## Provided entries
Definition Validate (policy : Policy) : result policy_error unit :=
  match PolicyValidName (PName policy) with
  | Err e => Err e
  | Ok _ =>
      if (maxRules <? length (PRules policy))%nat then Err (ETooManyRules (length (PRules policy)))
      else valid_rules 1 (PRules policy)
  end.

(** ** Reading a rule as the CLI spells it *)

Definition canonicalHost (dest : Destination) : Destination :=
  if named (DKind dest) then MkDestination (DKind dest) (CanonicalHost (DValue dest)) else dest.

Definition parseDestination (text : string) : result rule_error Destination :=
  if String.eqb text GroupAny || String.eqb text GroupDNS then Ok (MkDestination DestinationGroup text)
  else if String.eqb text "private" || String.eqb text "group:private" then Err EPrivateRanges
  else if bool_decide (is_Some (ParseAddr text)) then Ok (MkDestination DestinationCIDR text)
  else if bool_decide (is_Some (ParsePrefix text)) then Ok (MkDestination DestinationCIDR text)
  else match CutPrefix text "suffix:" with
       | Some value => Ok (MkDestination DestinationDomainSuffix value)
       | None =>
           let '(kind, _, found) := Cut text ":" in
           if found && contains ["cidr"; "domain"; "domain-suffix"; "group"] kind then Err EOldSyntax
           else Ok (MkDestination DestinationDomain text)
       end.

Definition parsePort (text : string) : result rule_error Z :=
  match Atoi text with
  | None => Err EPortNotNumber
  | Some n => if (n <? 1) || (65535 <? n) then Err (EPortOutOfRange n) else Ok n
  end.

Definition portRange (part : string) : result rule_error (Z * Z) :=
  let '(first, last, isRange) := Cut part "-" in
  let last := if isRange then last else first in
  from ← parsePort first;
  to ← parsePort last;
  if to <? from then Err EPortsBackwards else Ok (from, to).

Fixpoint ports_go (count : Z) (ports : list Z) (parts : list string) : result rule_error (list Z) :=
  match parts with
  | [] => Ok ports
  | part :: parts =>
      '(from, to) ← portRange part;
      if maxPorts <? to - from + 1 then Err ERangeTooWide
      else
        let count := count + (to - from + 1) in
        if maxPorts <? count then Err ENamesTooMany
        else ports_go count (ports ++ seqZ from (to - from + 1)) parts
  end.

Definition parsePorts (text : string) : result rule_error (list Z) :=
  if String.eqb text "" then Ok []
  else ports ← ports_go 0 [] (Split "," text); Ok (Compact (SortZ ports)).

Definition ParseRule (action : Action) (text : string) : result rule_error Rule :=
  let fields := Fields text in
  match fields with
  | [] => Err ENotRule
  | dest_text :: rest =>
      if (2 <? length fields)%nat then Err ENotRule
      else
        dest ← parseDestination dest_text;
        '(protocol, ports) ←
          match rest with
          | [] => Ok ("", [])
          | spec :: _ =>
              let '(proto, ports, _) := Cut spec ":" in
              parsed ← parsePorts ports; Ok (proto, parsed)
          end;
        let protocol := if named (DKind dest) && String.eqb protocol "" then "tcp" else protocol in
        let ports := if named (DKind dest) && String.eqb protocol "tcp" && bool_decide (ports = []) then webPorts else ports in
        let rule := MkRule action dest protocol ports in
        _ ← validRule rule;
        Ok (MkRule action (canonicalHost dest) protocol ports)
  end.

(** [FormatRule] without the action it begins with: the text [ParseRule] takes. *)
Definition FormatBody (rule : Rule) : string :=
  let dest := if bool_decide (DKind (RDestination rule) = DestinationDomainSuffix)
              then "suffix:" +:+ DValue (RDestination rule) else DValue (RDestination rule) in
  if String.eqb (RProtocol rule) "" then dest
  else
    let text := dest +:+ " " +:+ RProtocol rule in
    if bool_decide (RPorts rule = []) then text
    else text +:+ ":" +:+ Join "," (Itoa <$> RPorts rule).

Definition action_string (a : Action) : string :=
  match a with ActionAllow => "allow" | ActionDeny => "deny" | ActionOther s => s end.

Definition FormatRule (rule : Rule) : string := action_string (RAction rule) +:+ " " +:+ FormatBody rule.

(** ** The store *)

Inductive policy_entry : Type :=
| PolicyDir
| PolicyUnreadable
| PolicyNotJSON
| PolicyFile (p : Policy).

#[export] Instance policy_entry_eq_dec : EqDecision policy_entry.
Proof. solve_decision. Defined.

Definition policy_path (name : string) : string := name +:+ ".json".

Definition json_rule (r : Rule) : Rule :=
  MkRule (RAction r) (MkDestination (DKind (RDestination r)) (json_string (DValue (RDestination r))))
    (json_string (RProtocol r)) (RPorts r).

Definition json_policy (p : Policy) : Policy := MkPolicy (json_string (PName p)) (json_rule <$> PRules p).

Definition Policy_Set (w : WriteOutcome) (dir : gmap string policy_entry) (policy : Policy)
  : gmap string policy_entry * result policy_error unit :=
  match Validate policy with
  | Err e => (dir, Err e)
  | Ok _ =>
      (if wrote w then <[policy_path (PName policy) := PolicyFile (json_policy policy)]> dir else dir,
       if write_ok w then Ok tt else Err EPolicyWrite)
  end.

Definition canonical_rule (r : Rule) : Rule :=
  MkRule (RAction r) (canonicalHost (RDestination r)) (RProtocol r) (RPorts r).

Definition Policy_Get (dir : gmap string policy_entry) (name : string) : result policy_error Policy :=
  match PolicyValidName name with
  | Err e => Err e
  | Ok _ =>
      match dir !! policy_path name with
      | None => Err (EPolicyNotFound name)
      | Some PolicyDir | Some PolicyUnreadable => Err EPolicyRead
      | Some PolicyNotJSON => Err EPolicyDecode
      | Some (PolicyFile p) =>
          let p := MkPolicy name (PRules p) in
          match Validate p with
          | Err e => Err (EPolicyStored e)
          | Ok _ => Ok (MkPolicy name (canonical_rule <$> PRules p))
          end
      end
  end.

## What you are asked to do
In restating the data, begin at its first line, reproduce each line word for word, and conclude with the line that contains "if (maxRules <?".

## Output of the task
Definition Validate (policy : Policy) : result policy_error unit :=
  match PolicyValidName (PName policy) with
  | Err e => Err e
  | Ok _ =>
      if (maxRules <? length (PRules policy))%nat then Err (ETooManyRules (length (PRules policy)))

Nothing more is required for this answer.